#### INPUT DATA:
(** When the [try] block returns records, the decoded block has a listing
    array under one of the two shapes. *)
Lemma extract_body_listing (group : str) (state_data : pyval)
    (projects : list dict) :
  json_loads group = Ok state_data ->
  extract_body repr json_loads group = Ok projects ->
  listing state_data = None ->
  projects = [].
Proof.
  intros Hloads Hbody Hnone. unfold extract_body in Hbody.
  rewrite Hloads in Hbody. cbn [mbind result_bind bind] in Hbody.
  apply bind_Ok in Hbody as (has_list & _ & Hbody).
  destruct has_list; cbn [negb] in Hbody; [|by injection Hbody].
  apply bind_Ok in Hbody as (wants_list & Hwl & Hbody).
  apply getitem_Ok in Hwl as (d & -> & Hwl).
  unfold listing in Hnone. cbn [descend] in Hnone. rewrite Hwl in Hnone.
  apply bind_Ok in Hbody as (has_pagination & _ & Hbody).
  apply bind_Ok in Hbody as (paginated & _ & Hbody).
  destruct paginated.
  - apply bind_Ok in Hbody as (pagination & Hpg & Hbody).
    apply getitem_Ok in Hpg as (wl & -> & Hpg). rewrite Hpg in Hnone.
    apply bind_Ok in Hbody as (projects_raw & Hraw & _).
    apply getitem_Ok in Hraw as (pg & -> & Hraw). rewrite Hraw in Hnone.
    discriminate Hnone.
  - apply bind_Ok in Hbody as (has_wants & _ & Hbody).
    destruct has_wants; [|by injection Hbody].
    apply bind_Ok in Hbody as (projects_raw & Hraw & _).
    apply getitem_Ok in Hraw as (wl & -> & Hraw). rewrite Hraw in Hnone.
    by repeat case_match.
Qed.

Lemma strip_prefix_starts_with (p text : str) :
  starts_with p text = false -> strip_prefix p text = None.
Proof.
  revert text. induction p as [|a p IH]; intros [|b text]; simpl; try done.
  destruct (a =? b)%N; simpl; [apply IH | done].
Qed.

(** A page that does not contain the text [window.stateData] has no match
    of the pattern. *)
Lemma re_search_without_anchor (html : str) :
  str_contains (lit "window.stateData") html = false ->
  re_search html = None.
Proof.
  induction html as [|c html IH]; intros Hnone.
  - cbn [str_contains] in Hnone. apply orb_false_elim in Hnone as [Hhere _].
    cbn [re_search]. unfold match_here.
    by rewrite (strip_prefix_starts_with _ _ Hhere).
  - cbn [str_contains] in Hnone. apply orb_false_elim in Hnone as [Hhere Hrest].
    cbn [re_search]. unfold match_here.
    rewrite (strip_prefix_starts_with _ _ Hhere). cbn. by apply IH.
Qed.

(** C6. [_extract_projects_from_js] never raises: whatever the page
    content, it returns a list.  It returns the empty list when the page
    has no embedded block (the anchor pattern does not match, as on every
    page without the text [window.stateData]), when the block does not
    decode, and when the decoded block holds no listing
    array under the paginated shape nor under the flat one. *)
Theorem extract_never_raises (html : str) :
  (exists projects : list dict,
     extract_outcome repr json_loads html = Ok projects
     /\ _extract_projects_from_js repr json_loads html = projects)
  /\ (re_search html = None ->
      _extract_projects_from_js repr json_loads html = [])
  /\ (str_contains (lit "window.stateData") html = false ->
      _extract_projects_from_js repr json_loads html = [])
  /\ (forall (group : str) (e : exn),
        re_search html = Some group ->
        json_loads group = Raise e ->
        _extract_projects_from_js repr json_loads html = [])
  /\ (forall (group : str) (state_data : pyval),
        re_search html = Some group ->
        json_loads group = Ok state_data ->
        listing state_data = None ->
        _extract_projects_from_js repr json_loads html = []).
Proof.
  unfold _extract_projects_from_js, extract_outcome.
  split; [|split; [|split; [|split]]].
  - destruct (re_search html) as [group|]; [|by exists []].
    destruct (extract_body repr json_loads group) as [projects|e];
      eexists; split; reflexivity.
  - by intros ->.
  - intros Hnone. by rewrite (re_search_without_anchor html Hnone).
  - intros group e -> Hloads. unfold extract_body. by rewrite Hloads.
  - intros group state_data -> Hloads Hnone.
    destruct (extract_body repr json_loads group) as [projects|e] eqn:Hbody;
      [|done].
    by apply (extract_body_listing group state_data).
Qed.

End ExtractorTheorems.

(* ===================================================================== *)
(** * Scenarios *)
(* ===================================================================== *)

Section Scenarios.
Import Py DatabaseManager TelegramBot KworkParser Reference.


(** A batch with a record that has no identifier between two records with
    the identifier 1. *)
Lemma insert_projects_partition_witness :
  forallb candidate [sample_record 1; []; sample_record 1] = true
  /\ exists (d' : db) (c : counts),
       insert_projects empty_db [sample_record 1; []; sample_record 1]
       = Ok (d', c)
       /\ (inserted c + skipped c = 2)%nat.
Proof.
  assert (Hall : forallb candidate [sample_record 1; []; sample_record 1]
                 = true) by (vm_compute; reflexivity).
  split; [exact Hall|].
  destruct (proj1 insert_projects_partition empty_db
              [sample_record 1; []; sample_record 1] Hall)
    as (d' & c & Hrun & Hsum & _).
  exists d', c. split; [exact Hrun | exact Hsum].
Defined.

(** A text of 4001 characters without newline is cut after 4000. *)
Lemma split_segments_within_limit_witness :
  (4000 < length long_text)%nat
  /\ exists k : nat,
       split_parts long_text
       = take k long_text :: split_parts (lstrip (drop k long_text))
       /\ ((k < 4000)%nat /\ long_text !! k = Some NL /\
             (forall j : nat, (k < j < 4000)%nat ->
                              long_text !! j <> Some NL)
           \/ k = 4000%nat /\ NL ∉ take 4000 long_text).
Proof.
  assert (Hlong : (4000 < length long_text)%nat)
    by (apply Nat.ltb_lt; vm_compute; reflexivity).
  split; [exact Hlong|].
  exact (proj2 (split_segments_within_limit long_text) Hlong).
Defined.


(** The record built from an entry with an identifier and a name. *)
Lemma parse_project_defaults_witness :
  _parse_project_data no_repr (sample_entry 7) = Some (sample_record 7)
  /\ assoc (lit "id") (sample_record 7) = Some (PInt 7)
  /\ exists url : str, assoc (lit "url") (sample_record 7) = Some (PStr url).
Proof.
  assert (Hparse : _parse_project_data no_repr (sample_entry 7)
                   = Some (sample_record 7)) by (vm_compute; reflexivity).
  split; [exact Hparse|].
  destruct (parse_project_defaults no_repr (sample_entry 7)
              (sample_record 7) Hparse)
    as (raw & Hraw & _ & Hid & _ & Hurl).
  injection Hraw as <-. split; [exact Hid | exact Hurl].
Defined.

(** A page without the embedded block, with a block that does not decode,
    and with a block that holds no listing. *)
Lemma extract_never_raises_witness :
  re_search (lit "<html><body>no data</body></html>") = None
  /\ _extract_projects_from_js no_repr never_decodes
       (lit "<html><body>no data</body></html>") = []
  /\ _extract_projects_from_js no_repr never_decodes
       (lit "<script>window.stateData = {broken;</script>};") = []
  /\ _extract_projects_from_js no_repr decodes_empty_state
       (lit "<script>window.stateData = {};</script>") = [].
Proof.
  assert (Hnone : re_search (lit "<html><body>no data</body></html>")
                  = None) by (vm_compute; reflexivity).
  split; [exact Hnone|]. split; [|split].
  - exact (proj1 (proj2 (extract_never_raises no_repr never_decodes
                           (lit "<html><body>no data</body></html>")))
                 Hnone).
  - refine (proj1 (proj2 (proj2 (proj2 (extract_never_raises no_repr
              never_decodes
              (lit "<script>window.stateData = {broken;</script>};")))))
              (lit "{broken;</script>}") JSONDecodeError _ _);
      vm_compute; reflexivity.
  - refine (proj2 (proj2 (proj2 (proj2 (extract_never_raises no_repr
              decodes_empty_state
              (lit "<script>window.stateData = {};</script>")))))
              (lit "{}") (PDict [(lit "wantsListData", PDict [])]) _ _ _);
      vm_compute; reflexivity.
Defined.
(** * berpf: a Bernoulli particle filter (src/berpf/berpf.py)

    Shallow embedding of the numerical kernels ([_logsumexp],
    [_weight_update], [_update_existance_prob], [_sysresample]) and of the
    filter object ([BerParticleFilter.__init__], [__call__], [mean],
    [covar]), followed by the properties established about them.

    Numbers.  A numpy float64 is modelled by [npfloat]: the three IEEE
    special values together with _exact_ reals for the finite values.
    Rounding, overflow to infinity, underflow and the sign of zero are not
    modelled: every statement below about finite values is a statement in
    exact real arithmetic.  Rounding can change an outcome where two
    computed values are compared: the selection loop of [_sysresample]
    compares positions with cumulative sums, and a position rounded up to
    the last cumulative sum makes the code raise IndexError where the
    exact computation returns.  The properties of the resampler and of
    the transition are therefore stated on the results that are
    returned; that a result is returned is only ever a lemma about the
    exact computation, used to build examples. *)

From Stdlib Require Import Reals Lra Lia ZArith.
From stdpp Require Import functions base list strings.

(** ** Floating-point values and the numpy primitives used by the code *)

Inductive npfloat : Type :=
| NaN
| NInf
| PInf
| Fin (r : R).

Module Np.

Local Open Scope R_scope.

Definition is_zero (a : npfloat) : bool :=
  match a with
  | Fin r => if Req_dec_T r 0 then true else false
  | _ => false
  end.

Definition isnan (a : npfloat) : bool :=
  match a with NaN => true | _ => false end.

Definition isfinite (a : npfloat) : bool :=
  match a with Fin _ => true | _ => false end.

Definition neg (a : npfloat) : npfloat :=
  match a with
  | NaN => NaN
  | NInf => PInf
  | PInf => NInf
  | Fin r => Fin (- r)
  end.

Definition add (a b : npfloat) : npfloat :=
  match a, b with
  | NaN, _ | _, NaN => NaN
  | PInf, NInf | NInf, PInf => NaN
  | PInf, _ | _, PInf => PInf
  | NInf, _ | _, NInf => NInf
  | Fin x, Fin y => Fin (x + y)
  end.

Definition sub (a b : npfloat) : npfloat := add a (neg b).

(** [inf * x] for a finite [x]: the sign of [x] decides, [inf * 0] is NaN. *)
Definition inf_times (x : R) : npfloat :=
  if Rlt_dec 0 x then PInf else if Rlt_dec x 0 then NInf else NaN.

#### YOUR INSTRUCTIONS:
The string "script" shows up in some lines of the listing. Copy each such line.

#### RESULT BELOW:
       (lit "<script>window.stateData = {broken;</script>};") = []
       (lit "<script>window.stateData = {};</script>") = [].
              (lit "<script>window.stateData = {broken;</script>};")))))
              (lit "{broken;</script>}") JSONDecodeError _ _);
              (lit "<script>window.stateData = {};</script>")))))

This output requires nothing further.